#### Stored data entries
%%

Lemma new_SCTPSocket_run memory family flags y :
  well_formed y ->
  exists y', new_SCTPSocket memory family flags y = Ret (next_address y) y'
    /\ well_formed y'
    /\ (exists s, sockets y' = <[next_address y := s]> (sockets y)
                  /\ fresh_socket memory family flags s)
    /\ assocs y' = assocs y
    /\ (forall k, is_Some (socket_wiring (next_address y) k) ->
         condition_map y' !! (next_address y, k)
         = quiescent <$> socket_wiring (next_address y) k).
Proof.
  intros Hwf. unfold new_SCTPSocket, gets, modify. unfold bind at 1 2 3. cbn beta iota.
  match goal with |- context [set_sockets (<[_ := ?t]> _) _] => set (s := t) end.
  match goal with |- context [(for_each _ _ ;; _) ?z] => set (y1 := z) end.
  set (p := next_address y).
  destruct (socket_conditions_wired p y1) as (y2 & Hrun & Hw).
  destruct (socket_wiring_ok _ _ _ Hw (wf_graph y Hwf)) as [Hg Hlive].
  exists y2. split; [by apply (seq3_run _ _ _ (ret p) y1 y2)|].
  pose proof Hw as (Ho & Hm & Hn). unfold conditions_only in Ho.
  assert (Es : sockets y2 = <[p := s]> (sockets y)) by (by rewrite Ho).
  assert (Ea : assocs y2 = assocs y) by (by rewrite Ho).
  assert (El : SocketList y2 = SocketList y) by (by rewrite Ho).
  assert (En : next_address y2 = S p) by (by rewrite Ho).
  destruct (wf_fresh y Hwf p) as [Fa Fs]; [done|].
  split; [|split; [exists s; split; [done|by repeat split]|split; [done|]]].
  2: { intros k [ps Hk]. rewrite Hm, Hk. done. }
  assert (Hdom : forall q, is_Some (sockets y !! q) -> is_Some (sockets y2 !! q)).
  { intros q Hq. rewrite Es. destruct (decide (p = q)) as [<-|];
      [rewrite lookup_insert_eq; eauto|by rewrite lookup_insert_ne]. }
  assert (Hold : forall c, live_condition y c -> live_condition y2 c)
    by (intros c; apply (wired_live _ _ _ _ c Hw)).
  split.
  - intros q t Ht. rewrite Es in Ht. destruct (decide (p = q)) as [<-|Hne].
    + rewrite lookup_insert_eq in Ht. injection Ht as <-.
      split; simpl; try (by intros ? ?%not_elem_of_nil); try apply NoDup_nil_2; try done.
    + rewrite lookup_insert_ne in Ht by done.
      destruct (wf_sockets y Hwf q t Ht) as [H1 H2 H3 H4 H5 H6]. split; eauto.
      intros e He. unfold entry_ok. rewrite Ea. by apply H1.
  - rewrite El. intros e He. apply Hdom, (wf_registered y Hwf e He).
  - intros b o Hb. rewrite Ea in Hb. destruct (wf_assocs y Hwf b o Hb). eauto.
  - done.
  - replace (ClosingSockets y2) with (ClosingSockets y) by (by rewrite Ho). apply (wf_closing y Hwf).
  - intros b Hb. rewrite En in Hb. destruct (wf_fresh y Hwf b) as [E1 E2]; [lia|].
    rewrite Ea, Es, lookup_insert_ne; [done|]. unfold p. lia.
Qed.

%%

#### What this task involves
When you transcribe the records above, keep every line exactly the same.

#### Response below
Lemma new_SCTPSocket_run memory family flags y :
  well_formed y ->
  exists y', new_SCTPSocket memory family flags y = Ret (next_address y) y'
    /\ well_formed y'
    /\ (exists s, sockets y' = <[next_address y := s]> (sockets y)
                  /\ fresh_socket memory family flags s)
    /\ assocs y' = assocs y
    /\ (forall k, is_Some (socket_wiring (next_address y) k) ->
         condition_map y' !! (next_address y, k)
         = quiescent <$> socket_wiring (next_address y) k).
Proof.
  intros Hwf. unfold new_SCTPSocket, gets, modify. unfold bind at 1 2 3. cbn beta iota.
  match goal with |- context [set_sockets (<[_ := ?t]> _) _] => set (s := t) end.
  match goal with |- context [(for_each _ _ ;; _) ?z] => set (y1 := z) end.
  set (p := next_address y).
  destruct (socket_conditions_wired p y1) as (y2 & Hrun & Hw).
  destruct (socket_wiring_ok _ _ _ Hw (wf_graph y Hwf)) as [Hg Hlive].
  exists y2. split; [by apply (seq3_run _ _ _ (ret p) y1 y2)|].
  pose proof Hw as (Ho & Hm & Hn). unfold conditions_only in Ho.
  assert (Es : sockets y2 = <[p := s]> (sockets y)) by (by rewrite Ho).
  assert (Ea : assocs y2 = assocs y) by (by rewrite Ho).
  assert (El : SocketList y2 = SocketList y) by (by rewrite Ho).
  assert (En : next_address y2 = S p) by (by rewrite Ho).
  destruct (wf_fresh y Hwf p) as [Fa Fs]; [done|].
  split; [|split; [exists s; split; [done|by repeat split]|split; [done|]]].
  2: { intros k [ps Hk]. rewrite Hm, Hk. done. }
  assert (Hdom : forall q, is_Some (sockets y !! q) -> is_Some (sockets y2 !! q)).
  { intros q Hq. rewrite Es. destruct (decide (p = q)) as [<-|];
      [rewrite lookup_insert_eq; eauto|by rewrite lookup_insert_ne]. }
  assert (Hold : forall c, live_condition y c -> live_condition y2 c)
    by (intros c; apply (wired_live _ _ _ _ c Hw)).
  split.
  - intros q t Ht. rewrite Es in Ht. destruct (decide (p = q)) as [<-|Hne].
    + rewrite lookup_insert_eq in Ht. injection Ht as <-.
      split; simpl; try (by intros ? ?%not_elem_of_nil); try apply NoDup_nil_2; try done.
    + rewrite lookup_insert_ne in Ht by done.
      destruct (wf_sockets y Hwf q t Ht) as [H1 H2 H3 H4 H5 H6]. split; eauto.
      intros e He. unfold entry_ok. rewrite Ea. by apply H1.
  - rewrite El. intros e He. apply Hdom, (wf_registered y Hwf e He).
  - intros b o Hb. rewrite Ea in Hb. destruct (wf_assocs y Hwf b o Hb). eauto.
  - done.
  - replace (ClosingSockets y2) with (ClosingSockets y) by (by rewrite Ho). apply (wf_closing y Hwf).
  - intros b Hb. rewrite En in Hb. destruct (wf_fresh y Hwf b) as [E1 E2]; [lia|].
    rewrite Ea, Es, lookup_insert_ne; [done|]. unfold p. lia.
Qed.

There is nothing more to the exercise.